И вот они стояли в освещенном круге. В глаза им бил свет прожекторов, гудела аппаратура. От ее шума Чичерьин пробудился, но близнецы крепко схватили его под локотки, так что вырваться не было никакой надежды.
- Извини, Валера, иначе никак, - сказал Первый, поймав его яростный взгляд. - Ну, покричи, покричи, легче станет.
Однако Чичерьин молчал. Первые мгновения слепой ненависти сменились растерянностью - он и сам уже не был уверен, чего хочет - вернуться или пройти с кругом до конца. Он поворачивал голову, как пьяный, и взгляд его метался от одного товарища к другому. Седой и морщинистый Первый, коренастый, с красным носом - Второй, нервный Третий, высохший Четвертый и близнецы Пятый с Шестым - один цветущий, другой умирающий - все они чего-то ждали. Наконец, в воздухе повис тонкий, словно серебряный, звон, и круг вступил в силу.

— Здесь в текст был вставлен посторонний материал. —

(** * DeepQAgent: the deep Q-learning training loop of l2rpn-baselines

    A shallow embedding of [l2rpn_baselines/utils/DeepQAgent.py].  The agent is
    glue code between three collaborators that live outside the file: the
    grid2op environment, the Q-network ([deep_q]) and the replay buffer.  They
    are modelled as interfaces (type classes); the agent's own methods are
    translated one by one, in a state-and-exception monad, and every call that
    leaves the agent is recorded in a trace of events. *)

From Stdlib Require Import ZArith List Bool Ascii String Lia.
From Stdlib Require Import PrimFloat SpecFloat FloatOps.
Import ListNotations.

Set Implicit Arguments.
Local Open Scope Z_scope.

(** ** Python exceptions raised by the modelled code *)

Inductive exn : Type :=
| RuntimeError (msg : string)
| ZeroDivisionError
| ValueError
| IndexError
| TypeError
| AttributeError
| OutOfFuel.   (* not a Python exception: the model's loop ran out of fuel *)

(** ** Numbers

    Every number that flows through the loop (epsilon, rewards, losses, the
    cells of an observation vector) is a Python float.  The code is
    parametric in the operations it uses on them; [float_number] is IEEE
    binary64, which is what CPython and numpy compute with. *)

Class PyNumber (F : Type) : Type := {
  num_zero : F;                       (* 0. *)
  num_add : F -> F -> F;              (* x + y *)
  num_sub : F -> F -> F;              (* x - y *)
  num_quot : F -> F -> F;             (* x / y for y <> 0 *)
  num_is_zero : F -> bool;            (* y == 0 *)
  num_gtb : F -> F -> bool;           (* x > y *)
  num_isfinite : F -> bool;           (* np.isfinite *)
  num_of_Z : Z -> F;                  (* int -> float64 cast *)
  num_of_bool : bool -> F             (* bool -> float64 cast *)
}.

(** The cast of an integer to float64: the nearest binary64 number, ties to
    even, whatever the size of the integer (the cells that are cast here are
    numpy integers and Python counters, far inside the range where the cast
    is finite). *)
Definition float_of_Z (z : Z) : float :=
  SF2Prim (binary_normalize prec emax z 0 false).

#[export] Instance float_number : PyNumber float := {
  num_zero := PrimFloat.zero;
  num_add := PrimFloat.add;
  num_sub := PrimFloat.sub;
  num_quot := PrimFloat.div;
  num_is_zero := PrimFloat.is_zero;
  num_gtb := fun x y => PrimFloat.ltb y x;
  num_isfinite := PrimFloat.is_finite;
  num_of_Z := float_of_Z;
  num_of_bool := fun b => if b then PrimFloat.one else PrimFloat.zero
}.

(** ** A state-and-exception monad

    [M W A] is a computation over a world [W] that either returns a value or
    raises; the world at the point of the raise is kept, as the trace recorded
    so far is part of it. *)

Inductive Res (W A : Type) : Type :=
| Ok (a : A) (w : W)
| Raise (e : exn) (w : W).

Arguments Ok {W A} a w.
Arguments Raise {W A} e w.

Definition M (W A : Type) : Type := W -> Res W A.

Definition ret {W A} (a : A) : M W A := fun w => Ok a w.

Definition bind {W A B} (c : M W A) (k : A -> M W B) : M W B :=
  fun w => match c w with
           | Ok a w' => k a w'
           | Raise e w' => Raise e w'
           end.

Definition raise {W A} (e : exn) : M W A := fun w => Raise e w.

Definition gets {W A} (f : W -> A) : M W A := fun w => Ok (f w) w.

Definition modify {W} (f : W -> W) : M W unit := fun w => Ok tt (f w).

Declare Scope monad_scope.
Delimit Scope monad_scope with monad.

Notation "x <- c ;; k" := (bind c (fun x => k))
  (at level 61, c at next level, right associativity) : monad_scope.
Notation "' p <- c ;; k" := (bind c (fun x => match x with p => k end))
  (at level 61, p pattern, c at next level, right associativity) : monad_scope.
Notation "c ;; k" := (bind c (fun _ => k))
  (at level 61, right associativity) : monad_scope.

Definition world_of {W A} (r : Res W A) : W :=
  match r with Ok _ w => w | Raise _ w => w end.

(** ** Data model *)

(** The configuration bag [TrainingParam] (its class is outside this file;
    these are the attributes the agent reads). *)
Record TrainingParam (F : Type) : Type := {
  BUFFER_SIZE : Z;
  MINIBATCH_SIZE : Z;
  MIN_OBSERVATION : Z;
  INITIAL_EPSILON : F;
  FINAL_EPSILON : F;
  EPSILON_DECAY : F;
  NUM_FRAMES : Z
}.

(** The three observation attributes [convert_obs] reads: float line loading
    ratios, boolean line status, integer topology vector. *)
Record Observation (F : Type) : Type := {
  rho : list F;
  line_status : list bool;
  topo_vect : list Z
}.

(** A replay-buffer record, the five arguments of [replay_buffer.add]. *)
Record Transition (F : Type) : Type := {
  t_state : list F;
  t_action : list Z;
  t_reward : F;
  t_done : bool;
  t_next_state : list F
}.

(** What [env.step] receives: [_next_move] unwraps a one-element list of
    converted actions and passes any other list as it is. *)
Inductive ActArg (Action : Type) : Type :=
| OneAct (a : Action)
| ActList (l : list Action).

(** A numpy array as the network's constructor sees it: [my_act] hands
    [init_deep_q] the flat vector, [train] the [(1, n)] matrix. *)
Inductive ndarray (F : Type) : Type :=
| Vec (v : list F)
| Mat (rows : list (list F)).

(** ** Collaborators *)

(** The grid2op environment: [reset], [step], chunked loading, the number of
    chronics ([len(env.chronics_handler.real_data.subpaths)]) and the
    reshuffling hook. *)
Class Environment (F Action E : Type) : Type := {
  env_reset : E -> Observation F * E;
  env_step : ActArg Action -> E -> (Observation F * F * bool) * E;
  env_set_chunk_size : Z -> E -> E;
  env_subpaths_len : E -> Z;
  env_shuffle : E -> E
}.

(** The Q-network behind [self.deep_q]; [init_network] is what a subclass's
    [init_deep_q] stores there.  A minibatch is kept as the list of sampled
    records (the code carries it as five parallel arrays). *)
Class QNetwork (F N : Type) : Type := {
  init_network : ndarray F -> N;
  predict_movement : list (list F) -> F -> N -> (list Z * list F) * N;
  train_network : list (Transition F) -> Z -> N -> F * N;
  target_train : N -> N;
  save_network : string -> N -> N;
  load_network : string -> N -> N
}.

(** The replay buffer, through the three methods the agent calls. *)
Class ReplayBufferOps (F B : Type) : Type := {
  rb_new : Z -> B;
  rb_add : Transition F -> B -> B;
  rb_size : B -> Z;
  rb_sample : Z -> B -> list (Transition F) * B
}.

(** ** Paths: [posixpath.join] on two components *)

Fixpoint endswith_sep (s : string) : bool :=
  match s with
  | EmptyString => false
  | String c EmptyString => Ascii.eqb c "/"%char
  | String _ s' => endswith_sep s'
  end.

Definition os_path_join (a b : string) : string :=
  if String.prefix "/" b then b
  else if (String.eqb a EmptyString || endswith_sep a)%bool then (a ++ b)%string
  else (a ++ "/" ++ b)%string.

(** ** Python integer and indexing helpers *)

Definition py_mod {W} (a b : Z) : M W Z :=
  if b =? 0 then raise ZeroDivisionError else ret (a mod b).

Definition py_floordiv {W} (a b : Z) : M W Z :=
  if b =? 0 then raise ZeroDivisionError else ret (a / b).

Fixpoint set_nth {A} (l : list A) (n : nat) (v : A) : list A :=
  match l, n with
  | [], _ => []
  | _ :: t, O => v :: t
  | h :: t, S k => h :: set_nth t k v
  end.

(** [arr[i] = v] on a one-dimensional array: negative indices count from the
    end, anything outside [-len, len) raises. *)
Definition np_setitem {W A} (arr : list A) (i : Z) (v : A) : M W (list A) :=
  let n := Z.of_nat (List.length arr) in
  if (0 <=? i) && (i <? n) then ret (set_nth arr (Z.to_nat i) v)
  else if (- n <=? i) && (i <? 0) then ret (set_nth arr (Z.to_nat (n + i)) v)
  else raise IndexError.

(** [np.concatenate((a, b, c))] on a float, a boolean and an integer array:
    the result is float64, the other two arrays are cast. *)
Definition np_concatenate3 {F} `{PyNumber F} (a : list F) (b : list bool) (c : list Z)
  : list F :=
  a ++ map num_of_bool b ++ map num_of_Z c.

(** [np.zeros(n)]. *)
Definition np_zeros {W F} `{PyNumber F} (n : Z) : M W (list F) :=
  if n <? 0 then raise ValueError else ret (repeat num_zero (Z.to_nat n)).

(** [int(a)] on an integer array: only a size-1 array converts. *)
Definition py_int {W} (a : list Z) : M W Z :=
  match a with
  | [x] => ret x
  | _ => raise TypeError
  end.

(** ** The agent *)

(** Calls that leave the agent, in the order they happen.  [EvIter] is a
    marker written when the body of the [while] loop is entered. *)
Inductive Event (F Action : Type) : Type :=
| EvIter (observation_num : Z)
| EvMakedirs (path : string)
| EvSetChunk (nb : Z)
| EvReset
| EvShuffle
| EvInitDeepQ
| EvPredict (epsilon : F) (pm_i : list Z)
| EvStep (act : ActArg Action) (temp_reward : F) (temp_done : bool)
| EvStore (t : Transition F)
| EvSample (batch_size : Z)
| EvTrain (batch : list (Transition F)) (step : Z) (loss : F)
| EvTargetTrain
| EvPrint (msg : string)
| EvSaveNetwork (path : string)
| EvLoadNetwork (path : string)
| EvTensorboard (step epoch_num : Z) (epoch_rewards epoch_alive : list F).
(** ** Unstable sorting

    [sort.Slice] promises a permutation, sorted when its comparison is a strict
    weak order on the elements, and nothing about elements the comparison does
    not separate.  A definition that calls it is generic in the
    sort: every theorem holds for any algorithm with these laws. *)
Class GoSort := {
  sort_slice : ∀ {A : Type}, (A → A → bool) → list A → list A;
  sort_slice_perm : ∀ {A} (less : A → A → bool) l, sort_slice less l ≡ₚ l;
  sort_slice_sorted : ∀ {A} (less : A → A → bool) l,
    (∀ a b, a ∈ l → b ∈ l → less a b = true → less b a = false) →
    (∀ a b c, a ∈ l → b ∈ l → c ∈ l → less b a = false → less c b = false → less c a = false) →
    StronglySorted (λ a b, less b a = false) (sort_slice less l) }.

Lemma StronglySorted_weaken {A} (R S : relation A) l :
  (∀ a b, R a b → S a b) → StronglySorted R l → StronglySorted S l.
Proof.
  intros Hi Hs. induction Hs as [|x l _ IH Hall]; constructor; [done|].
  eapply Forall_impl; [exact Hall|]. auto.
Qed.

(** Insertion sort is one. *)
#[export] Program Instance insertion_GoSort : GoSort :=
  {| sort_slice A less l := sort_stable (λ a b, negb (less b a)) l |}.
Next Obligation. intros A less l. apply sort_stable_perm. Qed.
Next Obligation.
  intros A less l Hasym Htr.
  apply (StronglySorted_weaken (λ a b, negb (less b a))).
  - intros a b Hy%Is_true_true. by apply negb_true_iff.
  - apply sort_stable_sorted.
    + intros a b Ha Hb Hy%negb_false_iff. apply negb_true_iff. by apply Hasym.
    + intros a b c Ha Hb Hc H1%negb_true_iff H2%negb_true_iff. apply negb_true_iff.
      by apply (Htr a b c).
Qed.

(** [<] on strings is a strict order, and not being smaller is transitive. *)
Lemma str_lt_asym a b : str_lt a b = true → str_lt b a = false.
Proof.
  unfold str_lt, String.ltb. rewrite (String.compare_antisym b a).
  destruct (String.compare a b); done.
Qed.

Lemma str_lt_false a b : str_lt b a = false ↔ String.le a b.
Proof.
  unfold str_lt, String.ltb, String.le, String.leb. rewrite (String.compare_antisym b a).
  destruct (String.compare a b); simpl; split; done.
Qed.

Lemma str_lt_false_trans a b c :
  str_lt b a = false → str_lt c b = false → str_lt c a = false.
Proof. rewrite !str_lt_false. intros. by trans b. Qed.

Сперва Чичерьин почувствовал в своем теле небывалую легкость - словно ушел груз времени, давивший на него угрюмо и беспощадно. Все вокруг подернулось легкой зыбью, теряя отчетливую форму, а потом, сквозь истончившуюся материю начал проступать чудесный, волнующий душу свет, подобный тому, который Чичерьин лишь иногда видел во сне.
Доля секунды - и Чичерьин уже не чувствовал своих товарищей, и вообще не видел ничего, кроме этого прекрасного света. Самое замечательное было то, что он мог смотреть на него, не боясь ослепнуть, вечно, до конца времен, и это само по себе было такое блаженство, что в сравнении с ним все на свете гроша ломаного не стоило. От света исходили неземная любовь, понимание, спокойствие и величие, в его всепроникающих лучах Чичерьин плавился, обнажая самую свою суть. И это длилось, длилось, длилось без конца...
Чичерьин был счастлив, и счастье его было безгранично.
*
- Ну? - спросил Слава. - Закончилось?
- Еще немного, - ответил Егор. - Третий с конца пока тлеет. Все, потух, можно забирать.
Вооруженные специальными щипцами, они принялись отделять от пола обгоревшие брусочки, в которые превратились все семеро.
- Подожди, - сказал вдруг Слава. - Пять я вижу, а где еще два?
- Еще один, - поправил его Егор. - Двойняшки-то сплавились. Посмотри по сторонам, бывает, что их из круга выносит.
Слава отошел в сторону и некоторое время светил фонариком в окружающей темноте.
- Нашел! - воскликнул он наконец. - Ты не поверишь: треснул!
- Дай посмотреть. Да, действительно. Помнишь, я тебе говорил, что это паршивый материал будет? А ты не верил...
- Да ладно тебе, - сказал Слава, держа треснувший брусок Чичерьина брезгливо, двумя пальцами. - Ты лучше скажи, что с ним теперь делать?
- Да то же, что и с остальными, - сказал Егор. - Брось в ведро и пошли футбол смотреть. "Динамо" против "ЦСКА", я на "коней" червонец поставил.